К сожалению, по вине редактора вкралась ошибка - это фотографии не Андрея, но из его коллекции. Поправим текст.

----------


## AC

> К сожалению, по вине редактора вкралась ошибка - это фотографии не Андрея, но из его коллекции. Поправим текст.


Тогда спасибо Андрею за такую коллекцию!...  :Smile:  :Smile:  :Smile:

----------


## AC

> Я извиняюсь, но чей это борт (если не секрет) и можно ли покрупнее дать эмблему?

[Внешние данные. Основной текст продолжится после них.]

Lemma getReports_missing_full_report_witness :
  let w := two_urls_world in
  let r := getReports ms_digits "http://b.example/" None w in
  no_faults w /\
  not_cached "http://b.example/" None w /\
  fst (destructure_config None) = Some 10 /\
  collection w (slugify "http://b.example/") <> [] /\
  bucket w !! report_file (slugify "http://b.example/") = None /\
  (exists e, fst r = Throw e) /\
  meta (snd r) = <[slugify "http://b.example/" := clock w]> (meta w) /\
  memcache (snd r) = memcache w /\ db (snd r) = db w.
Proof.
  intros w r.
  assert (Hnf : no_faults w) by (intros n; reflexivity).
  assert (Hnc : not_cached "http://b.example/" None w)
    by (right; vm_compute; reflexivity).
  assert (Hn : fst (destructure_config None) = Some 10) by reflexivity.
  assert (Hne : collection w (slugify "http://b.example/") <> [])
    by (vm_compute; discriminate).
  assert (Hb : bucket w !! report_file (slugify "http://b.example/") = None)
    by (vm_compute; reflexivity).
  split; [exact Hnf|]. split; [exact Hnc|]. split; [exact Hn|].
  split; [exact Hne|]. split; [exact Hb|].
  exact (getReports_missing_full_report ms_digits "http://b.example/" None 9 w
           Hnf Hnc Hn Hne Hb).
Defined.

Lemma getReports_latest_runs_witness :
  let w := set_clock 3000 after_second_save in
  let r := getReports ms_digits "http://b.example/"
             (Some (mkConfig (Some 1) None)) w in
  let runs := match returned (CReports []) r with
              | CReports runs => runs
              | _ => []
              end in
  not_cached "http://b.example/" (Some (mkConfig (Some 1) None)) w /\
  r = (Ok (CReports runs), snd r) /\
  Forall (fun d => d_auditedOn d = Timestamp_fromDate (doc_time d))
         (collection w (slugify "http://b.example/")) /\
  exists n older,
    fst (destructure_config (Some (mkConfig (Some 1) None))) = Some n /\
    length runs = n `min` length (collection w (slugify "http://b.example/")) /\
    Permutation (map doc_time (collection w (slugify "http://b.example/")))
                (older ++ map r_auditedOn runs) /\
    (forall o t, o ∈ older -> t ∈ map r_auditedOn runs -> (o <= t)%Z) /\
    StronglySorted Z.le (map r_auditedOn runs).
Proof.
  intros w r runs.
  assert (Hnc : not_cached "http://b.example/" (Some (mkConfig (Some 1) None)) w)
    by (left; reflexivity).
  assert (H : r = (Ok (CReports runs), snd r)) by (vm_compute; reflexivity).
  assert (Hwf : Forall (fun d => d_auditedOn d = Timestamp_fromDate (doc_time d))
                  (collection w (slugify "http://b.example/"))).
  { replace (collection w (slugify "http://b.example/"))
      with [sample_run (8 # 10) 1000; sample_run (9 # 10) 2000]
      by (vm_compute; reflexivity).
    repeat (constructor; [vm_compute; reflexivity|]). constructor. }
  split; [exact Hnc|]. split; [exact H|]. split; [exact Hwf|].
  exact (getReports_latest_runs ms_digits "http://b.example/"
           (Some (mkConfig (Some 1) None)) w runs (snd r) Hnc H Hwf).
Defined.
(** The test [gre.match(pattern_student, basename) or
    gre.match(pattern_group, basename)]: the second match is attempted only
    when the first one failed, and [gre] remembers the last attempt. *)
Definition match_either (gre : Re) (basename : string) : Re * bool :=
  let '(gre1, m1) := Re_match gre pattern_student basename in
  match m1 with
  | Some _ => (gre1, true)
  | None =>
      let '(gre2, m2) := Re_match gre1 pattern_group basename in
      (gre2, match m2 with Some _ => true | None => false end)
  end.

(** The dictionary built at the start of the matched branch. *)
Definition classify (m : re.match_object) (target assignment : string) : submission :=
  let '(ty, num) :=
    if String.eqb (re.group m "type") "h"
    then ("student", re.group m "number")
    else ("group", "group" +:+ re.group m "number") in
  {| type := ty; number := num; dir := join target [num; assignment] |}.

(** The loop [for f in extract_zip(inputfile, tmpdir):
    submissions.extend(collect(f, ...))] over the members that were
    unpacked; an exception from one call ends the loop. *)
Section for_members.
Variable collect_ : string -> entry -> nat -> outcome (list submission).
Variable tmpdir : string.

Fixpoint for_members (members : list (string * entry)) (n : nat)
  : outcome (list submission) :=
  match members with
  | [] => (Ok [], n, [])
  | m :: members' =>
      if keep (fst m) then
        match collect_ (join tmpdir [fst m]) (snd m) n with
        | (Ok subs, n1, evs1) =>
            match for_members members' n1 with
            | (Ok subs', n2, evs2) => (Ok (subs ++ subs'), n2, evs1 ++ evs2)
            | (Raise x, n2, evs2) => (Raise x, n2, evs1 ++ evs2)
            end
        | (Raise x, n1, evs1) => (Raise x, n1, evs1)
        end
      else for_members members' n
  end.
End for_members.

(** [collect(inputfile, target, assignment, notebook_filename)], where [e]
    is what lies at [inputfile] and [n] numbers the next scratch
    directory. *)
Fixpoint collect (inputfile : string) (e : entry)
         (target assignment notebook_filename : string) (n : nat) {struct e}
  : outcome (list submission) :=
  let '(filename, ext) := splitext inputfile in
  let basename := basename inputfile in
  let '(gre, matched) := match_either Re_init basename in
  if matched then
    match last_match gre with
    | None => (Raise AttributeError, n, [])
    | Some m =>
        let submission := classify m target assignment in
        let '(r, n', evs) :=
          extract_files inputfile e target submission notebook_filename n in
        let evs' :=
          Makedirs (dir submission)
          :: Log INFO (type submission +:+ " submission found: " +:+ basename)
          :: evs in
        match r with
        | Ok _ => (Ok [submission], n', evs')
        | Raise x => (Raise x, n', evs')
        end
    end
  else if String.eqb ext ".ipynb" then
    (Ok [], n, [Log FATAL ("Unmatched notebook found in " +:+ inputfile)])
  else if String.eqb ext ".zip" || String.eqb ext ".7z" then
    let tmpdir := mkdtemp n in
    let '(r, n', evs) :=
      match extract_zip inputfile e tmpdir with
      | (Raise x, evs0) => (Raise x, S n, evs0)
      | (Ok _, evs0) =>
          match e with
          | ZipFile members | SevenZipFile members =>
              let '(r, n', evs1) :=
                for_members
                  (fun f e' n' => collect f e' target assignment notebook_filename n')
                  tmpdir members (S n) in
              (r, n', evs0 ++ evs1)
          | _ => (Ok [], S n, evs0)
          end
      end in
    (r, n',
     Mkdtemp tmpdir
     :: Log INFO ("Extracting " +:+ inputfile +:+ " to " +:+ tmpdir)
     :: evs ++ [Rmtree tmpdir])
  else
    (Raise NotImplementedError, n,
     [Log FATAL ("Don't know what to do with file: " +:+ inputfile)]).

End autograde.

Import autograde.

(* ===================================================================== *)
(** ** The tree that is kept: what the events do to it *)
(* ===================================================================== *)

(** The directories above [p]: every non-empty part of [p] that ends just
    before a separator. *)
Fixpoint parents_from (pre s : string) : list string :=
  match s with
  | EmptyString => []
  | String c s' =>
      (if Ascii.eqb c os_path.sep && str.truthy pre then [pre] else [])
      ++ parents_from (pre +:+ String c EmptyString) s'
  end.

Definition parents (p : string) : list string := parents_from EmptyString p.

(** Putting [e] at [p], with the directories above it. *)
Definition put (p : string) (e : entry) : list (string * entry) :=
  map (fun q => (q, Dir)) (parents p) ++ [(p, e)].

(** The writes an event makes to the tree that is kept.  [makedirs] with
    [exist_ok=True] leaves an existing directory as it is; [copyfile]
    replaces its destination; [copytree] with [dirs_exist_ok=True] merges
    into its destination.  Scratch directories are fresh and lie outside
    that tree, and logging does not touch it. *)
Definition writes_of (ev : event) : list (string * entry) :=
  match ev with
  | Makedirs p => put p Dir
  | Copyfile _ dst c => [(dst, c)]
  | Copytree _ dst tree =>
      put dst Dir ++ flat_map (fun m => put (dst +:+ "/" +:+ fst m) (snd m)) tree
  | _ => []
  end.

Definition apply_writes (ws : list (string * entry)) (fs : gmap string entry)
  : gmap string entry :=
  fold_left (fun fs w => <[fst w := snd w]> fs) ws fs.

(** The last entry a list of writes puts at [k], if it writes there. *)
Fixpoint last_write (k : string) (ws : list (string * entry)) : option entry :=
  match ws with
  | [] => None
  | w :: ws' =>
      match last_write k ws' with
      | Some e => Some e
      | None => if String.eqb (fst w) k then Some (snd w) else None
      end
  end.

(** The writes of a list of events, in order. *)
Definition writes (evs : list event) : list (string * entry) :=
  flat_map writes_of evs.

Definition run_events (evs : list event) (fs : gmap string entry) : gmap string entry :=
  apply_writes (writes evs) fs.

(* ===================================================================== *)
(** ** Vocabulary of the statements *)
(* ===================================================================== *)

(** [s.split(c)] *)
Fixpoint split (c : ascii) (s : string) : list string :=
  match s with
  | EmptyString => [EmptyString]
  | String x s' =>
      if Ascii.eqb x c then EmptyString :: split c s'
      else match split c s' with
           | h :: t => String x h :: t
           | [] => [String x EmptyString]
           end
  end.

(** The segments of a path. *)
Definition segments (p : string) : list string := split os_path.sep p.

Definition hidden (segment : string) : bool := str.startswith segment ".".

Fixpoint all_chars (p : ascii -> bool) (s : string) : bool :=
  match s with
  | EmptyString => true
  | String c s' => p c && all_chars p s'
  end.

Definition isdigit (c : ascii) : bool :=
  Nat.leb 48 (nat_of_ascii c) && Nat.leb (nat_of_ascii c) 57.

Definition not_underscore (c : ascii) : bool := negb (Ascii.eqb c "_").

(** The individual grammar [h<digits>_<firstname>_<lastname>_<restfilename>]:
    digits is [0-9]+, the two names are [^_]+, and restfilename is the
    pattern's [.+], a character other than a line feed followed by
    whatever is left. *)
Definition individual_grammar (basename digits : string) : Prop :=
  exists firstname lastname c rest,
    basename = "h" +:+ digits +:+ "_" +:+ firstname +:+ "_" +:+ lastname +:+ "_"
                   +:+ String c rest
    /\ digits <> EmptyString /\ all_chars isdigit digits = true
    /\ firstname <> EmptyString /\ all_chars not_underscore firstname = true
    /\ lastname <> EmptyString /\ all_chars not_underscore lastname = true
    /\ c <> re.LF.

(** The group grammar
    [(Gruppe|Group) <digits>_<firstname?>_<lastname?>_<restfilename>]:
    as above, but the two names may be empty. *)
Definition group_grammar (basename digits : string) : Prop :=
  exists prefix firstname lastname c rest,
    basename = prefix +:+ " " +:+ digits +:+ "_" +:+ firstname +:+ "_" +:+ lastname
                      +:+ "_" +:+ String c rest
    /\ (prefix = "Gruppe" \/ prefix = "Group")
    /\ digits <> EmptyString /\ all_chars isdigit digits = true
    /\ all_chars not_underscore firstname = true
    /\ all_chars not_underscore lastname = true
    /\ c <> re.LF.

(** The extension of a path, [os.path.splitext(p)[1]]. *)
Definition ext (p : string) : string := snd (os_path.splitext p).

(** A file that the loop of [extract_files] takes for a notebook. *)
Definition is_notebook (f : located) : bool := String.eqb (ext (path f)) ".ipynb".

(** A file that the loop of [extract_files] takes for a data directory. *)
Definition is_datadir (f : located) : bool :=
  negb (is_notebook f) && isdir (content f)
  && String.eqb (os_path.basename (os_path.dirname (path f))) "data".

(** Projections of a list of events. *)
Definition fatals (evs : list event) : list string :=
  omap (fun ev => match ev with Log FATAL m => Some m | _ => None end) evs.

Definition copyfiles (evs : list event) : list (string * string * entry) :=
  omap (fun ev => match ev with Copyfile s d c => Some (s, d, c) | _ => None end) evs.

Definition copytrees (evs : list event) : list (string * string) :=
  omap (fun ev => match ev with Copytree s d _ => Some (s, d) | _ => None end) evs.

(** The files the loop of [extract_files] has looked at, from its
    [logging.debug("> %s" % f)] lines. *)
Definition visited (evs : list event) : list string :=
  omap (fun ev => match ev with
                  | Log DEBUG m => re.strip_prefix "> " m
                  | _ => None
                  end) evs.

Definition supported (x : string) : bool :=
  String.eqb x ".ipynb" || String.eqb x ".zip" || String.eqb x ".7z".

Definition is_sep (c : ascii) : bool := Ascii.eqb c os_path.sep.

(** A repetition of [cs] stops in front of [r]. *)
Definition stops (cs : re.cset) (r : string) : Prop :=
  match r with
  | EmptyString => True
  | String c _ => re.cset_mem cs c = false
  end.

(** A scratch directory as [join] needs it: not empty, no trailing
    separator, and not itself called [data]. *)
Definition plain_dir (t : string) : Prop :=
  t <> "" /\ str.endswith t os_path.sep = false /\ os_path.basename t <> "data".
(** A call whose tag is present in the table it is looked up in; for a
    texture the slot found is one of the eight units of the scene. *)
Definition call_resolves (s : State) (c : Call) : Prop :=
  match c with
  | call_SetShaderMaterial t => material_defined s t
  | call_SetShaderTexture t =>
      texture_registered s t /\ (0 <= FindTextureSlot s t < 8)%Z
  | _ => True
  end.

Definition call_resolvesb (c : Call) : bool :=
  match c with
  | call_SetShaderMaterial t => existsb (String.eqb t) (map tag material_catalog)
  | call_SetShaderTexture t => existsb (String.eqb t) (map snd scene_texture_files)
  | _ => true
  end.

(** The matrices of the [SetTransformations] calls of a script, in order. *)
Fixpoint transforms_of (script : list Call) : list mat4 :=
  match script with
  | [] => []
  | call_SetTransformations sc X Y Z p :: rest =>
      modelView sc X Y Z p :: transforms_of rest
  | _ :: rest => transforms_of rest
  end.

(** A script sets exactly one transform for every draw: [pending] tells
    whether a transform was set since the last draw. *)
Fixpoint one_transform_per_draw (pending : bool) (script : list Call) : bool :=
  match script with
  | [] => negb pending
  | call_SetTransformations _ _ _ _ _ :: rest =>
      negb pending && one_transform_per_draw true rest
  | call_Draw _ :: rest => pending && one_transform_per_draw false rest
  | _ :: rest => one_transform_per_draw pending rest
  end.

(** The "model" uniform a draw request saw. *)
Definition model_of (d : DrawRecord) : option UniformValue :=
  dr_uniforms d ≫= (.!! g_ModelName).

(** The uniforms the setters of the frame script write. *)
Definition setter_uniforms : list string :=
  [ g_ModelName; g_UseTextureName; g_ColorValueName; g_TextureValueName;
    "UVscale"; "material.diffuseColor"; "material.specularColor";
    "material.shininess" ].

(** The uniforms a whole frame may write: those of the setters and those
    of the light rig. *)
Definition frame_uniforms : list string :=
  setter_uniforms ++ map fst light_writes.

(** A registry filled to the end of its array. *)
Definition full_registry : State :=
  MkState (Some ∅) [MkTextureInfo 7 "pot"; MkTextureInfo 9 "wood"] 2 [] gl0 [] [].

(** Eight decodable RGB files, and the names 1, 2, ... generated for them. *)
Definition all_rgb (filename : string) : option Image := Some (MkImage 64 64 3).
Definition names_from_1 (k : nat) : Z := Z.of_nat (S k).

(** The sampling parameters [CreateGLTexture] sets, latest first. *)
Definition scene_sampling : list (TexParam * TexParamValue) :=
  [ (GL_TEXTURE_MAG_FILTER, GL_LINEAR); (GL_TEXTURE_MIN_FILTER, GL_LINEAR);
    (GL_TEXTURE_WRAP_T, GL_REPEAT); (GL_TEXTURE_WRAP_S, GL_REPEAT) ].

(** The value of a uniform in a state, and as a draw request saw it. *)
Definition uniform_of (s : State) (name : string) : option UniformValue :=
  m_pShaderManager s ≫= (.!! name).

Definition seen_by (d : DrawRecord) (name : string) : option UniformValue :=
  dr_uniforms d ≫= (.!! name).

(** A registry whose only texture has the largest 32-bit name. *)
Definition sentinel_registry : State :=
  MkState (Some ∅) [MkTextureInfo 4294967295 "pot"] 1 [] gl0 [] [].
(** X28: The Transform2Tidy button of the earlier application never changes
    the file, whatever the service answers; without a table it sends
    nothing, and with tables it sends one request, for the rows a reader
    sees of the first table and its original headers. *)
Theorem legacy_transform_keeps_file (answer : LegacyApp.TidyRequest -> outcome unit)
    (app : LegacyApp.AppState) (sent : list LegacyApp.TidyRequest) :
  let after := fst (LegacyApp.handleTransform2Tidy answer app sent) in
  LegacyApp.currentFile (fst after) = LegacyApp.currentFile app /\
  snd after
  = sent ++ match ResultsPanel.csvFilesOf (LegacyApp.currentFile app) with
            | first :: _ =>
                [LegacyApp.mkTidyRequest (CsvViewer.displayData first)
                                         (csv_headers first)]
            | [] => []
            end.
Proof.
  unfold LegacyApp.handleTransform2Tidy, ResultsPanel.csvFilesOf.
  destruct (LegacyApp.currentFile app ≫= csvFiles) as [[|first rest]|]; cbn;
    [by rewrite app_nil_r | | by rewrite app_nil_r].
  by destruct (answer _).
Qed.

End LegacyFacts.
(** C9, amended. When the output package path [Generate] works with -- the
    one it is given, unless the output package name differs from the model's
    and [-self_package] is unset, in which case it is reset to the empty
    path -- equals the source package path, the alias table has no entry for
    that path, so none of the alias lines of the import block is for it (a
    dot import of the path, if the model has one, is still written). Every
    type of the model -- of a parameter, a result, the variadic parameter or
    a type parameter -- enters the text only as what its [String] method
    returns for the alias table and that path as the package whose qualifier
    is left out, so a named type of the path is written as its bare name.
    What the generator writes of its own is not affected: the struct of
    every mock still reads [*gomock.Controller], with the literal
    qualifier. *)
Theorem self_import_elided E ord flags g pkg outputPkgName outputPackagePath pkg' g' :
  Generate E ord flags g pkg outputPkgName outputPackagePath = Some (pkg', g') →
  outputPackagePath = Package.PkgPath pkg →
  outputPkgName = Package.Name pkg ∨ selfPackage flags ≠ "" →
  packageMap g' !! Package.PkgPath pkg = None
  ∧ buf g' = buf g
             ++ (headerText E flags g ++ packageClauseText flags outputPkgName g)
             ++ importBlockText E (indent g)
                  (importedEntries (Package.PkgPath pkg) (rangeMap ord (packageMap g')))
                  (Package.DotImports pkg)
             ++ (directiveText E flags g
                 ++ concat (interfaceText E ord flags (Package.PkgPath pkg) g'
                            <$> Package.Interfaces pkg))
  ∧ Forall (λ kv, kv.1 ≠ Package.PkgPath pkg)
      (importedEntries (Package.PkgPath pkg) (rangeMap ord (packageMap g')))
  ∧ (∀ intf,
       interfaceText E ord flags (Package.PkgPath pkg) g' intf
       = interfaceText E ord flags (Package.PkgPath pkg) g'
           (renderInterface (packageMap g') (Package.PkgPath pkg) intf))
  ∧ (∀ name type,
       renderParam (packageMap g') (Package.PkgPath pkg)
         {| Param.Name := name; Param.Type' := NamedType (Package.PkgPath pkg) type |}
       = {| Param.Name := name; Param.Type' := PredeclaredType type |})
  ∧ (∀ intf,
       indent g +:+ tab +:+ "ctrl     *gomock.Controller" +:+ nl
       ∈ interfaceText E ord flags (Package.PkgPath pkg) g' intf)
  ∧ (∀ type, Type_String (NamedType (Package.PkgPath pkg) type) (packageMap g')
               (Package.PkgPath pkg) = type)
  ∧ (∀ m i name type,
       Method.In m !! i = Some {| Param.Name := name;
                                  Param.Type' := NamedType (Package.PkgPath pkg) type |} →
       getArgTypes g' m (Package.PkgPath pkg) true !! i = Some type).
Proof.
  intros HG -> Hguard.
  assert (effectiveOutputPackagePath flags pkg outputPkgName (Package.PkgPath pkg)
          = Package.PkgPath pkg) as Hopp.
  { unfold effectiveOutputPackagePath.
    destruct Hguard as [->|Hself].
    - by rewrite bool_decide_eq_false_2 by naive_solver.
    - rewrite (bool_decide_eq_false_2 (selfPackage flags = "")) by done.
      by rewrite andb_false_r. }
  pose proof (Generate_text _ _ _ _ _ _ _ _ _ HG) as Htext. cbv zeta in Htext.
  rewrite Hopp in Htext.
  assert (indent g' = indent g) as Hind.
  { rewrite Generate_spec in HG.
    destruct (parseDefinedImports (imports flags)); [|done].
    cbn [mbind option_bind] in HG. cbv zeta in HG. by injection HG as _ <-. }
  split; [|split; [|split; [|split; [|split; [|split; [|split]]]]]].
  - apply Generate_packageMap in HG as (definedImports & _ & ->).
    unfold resolvedPackageMap, resolveAliases. rewrite Hopp.
    apply resolveAliases_skips_self. apply lookup_empty.
  - rewrite Htext, <- !(assoc_L (++)). reflexivity.
  - unfold importedEntries. apply Forall_forall. intros kv Hkv.
    by apply list_elem_of_filter in Hkv as [? _].
  - intros intf. symmetry. apply interfaceText_render.
  - intros name type. unfold renderParam. simpl. by rewrite decide_True.
  - intros intf. rewrite <- Hind. apply interfaceText_gomock.
  - intros type. simpl. by rewrite decide_True.
  - intros m i name type Hi. unfold getArgTypes.
    assert (((λ p, Type_String (Param.Type' p) (packageMap g') (Package.PkgPath pkg))
               <$> Method.In m) !! i = Some type) as Hlook.
    { rewrite list_lookup_fmap, Hi. simpl. by rewrite decide_True. }
    destruct (Method.Variadic m); [|done].
    rewrite lookup_app_l; [done|]. by apply lookup_lt_Some in Hlook.
Qed.
Lemma solve_divide_conquer_answers (data : pydict) (critical_exp : Expr) (p : pyfloat) :
  sym_log E (dict_get data "a" (VInt 2)) (dict_get data "b" (VInt 2)) = Ok critical_exp ->
  evalf_float E critical_exp = Ok p ->
  exists r, solve_divide_conquer E data = Ok r.
Proof.
  intros Hlog Hfloat. unfold solve_divide_conquer.
  destruct (driving_term E (dict_get data "f_n" (VStr "n")) (Symbol "n" PositiveReal))
    as [f_n | e]; [| eexists; reflexivity].
  rewrite Hlog. monad. rewrite Hfloat. monad.
  destruct (get_polynomial_degree E f_n (Symbol "n" PositiveReal)) as [degree | e] eqn:Hdeg.
  - monad. apply try_except_total. intros e. eexists. reflexivity.
  - exfalso. unfold get_polynomial_degree in Hdeg.
    destruct (try_except_total
                (poly <- is_polynomial E f_n (Symbol "n" PositiveReal) ;;
                 if poly
                 then d <- poly_degree E f_n (Symbol "n" PositiveReal) ;; Ok (Some (VFloat d))
                 else scan_degrees E f_n (Symbol "n" PositiveReal) degree_table)
                (fun _ => Ok None)) as [d Hd].
    + intros e'. exists None. reflexivity.
    + rewrite Hd in Hdeg. discriminate Hdeg.
Qed.

(** A failure response has the flag and the message, and nothing else. *)
Lemma failure_fields (msg : string) :
  failure msg = [(KStr "success", VBool false); (KStr "error", VStr msg)].
Proof. reflexivity. Qed.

Ага, сам сыскал -- борт это канский...  :Smile:

----------


## Chizh

Спасибо Андрею!

----------


## nadudvar

на 7-й фотке тумблер "КТО Я?" чуть выше переключения канала связи.... Объясните, что он включает/выключает :)

----------


## Антон

> на 7-й фотке тумблер "КТО Я?" чуть выше переключения канала связи.... Объясните, что он включает/выключает :)


Этот тумблер показывает какое место самолёт занимает в звене: ведущий, 1,2 или 3 ведомый.Нужен для распределения целеуказания и прочего

----------


## nadudvar

> Этот тумблер показывает какое место самолёт занимает в звене: ведущий, 1,2 или 3 ведомый.Нужен для распределения целеуказания и прочего


ага, понятно.... спасибо :Smile:

----------


## muk33

> Этот тумблер показывает какое место самолёт занимает в звене: ведущий, 1,2 или 3 ведомый.Нужен для распределения целеуказания и прочего


Точнее не показывает, а задает ранг самолета.

----------


## FLOGGER

А это не 31Б?

----------


## muk33

> А это не 31Б?


Похоже на то

----------


## Kasatka

фото супер! Спасибо!

хотелось бы еще именно фотообзор кабины, а не только приборки. 
Кресло, фонарь и тп. 
=)

----------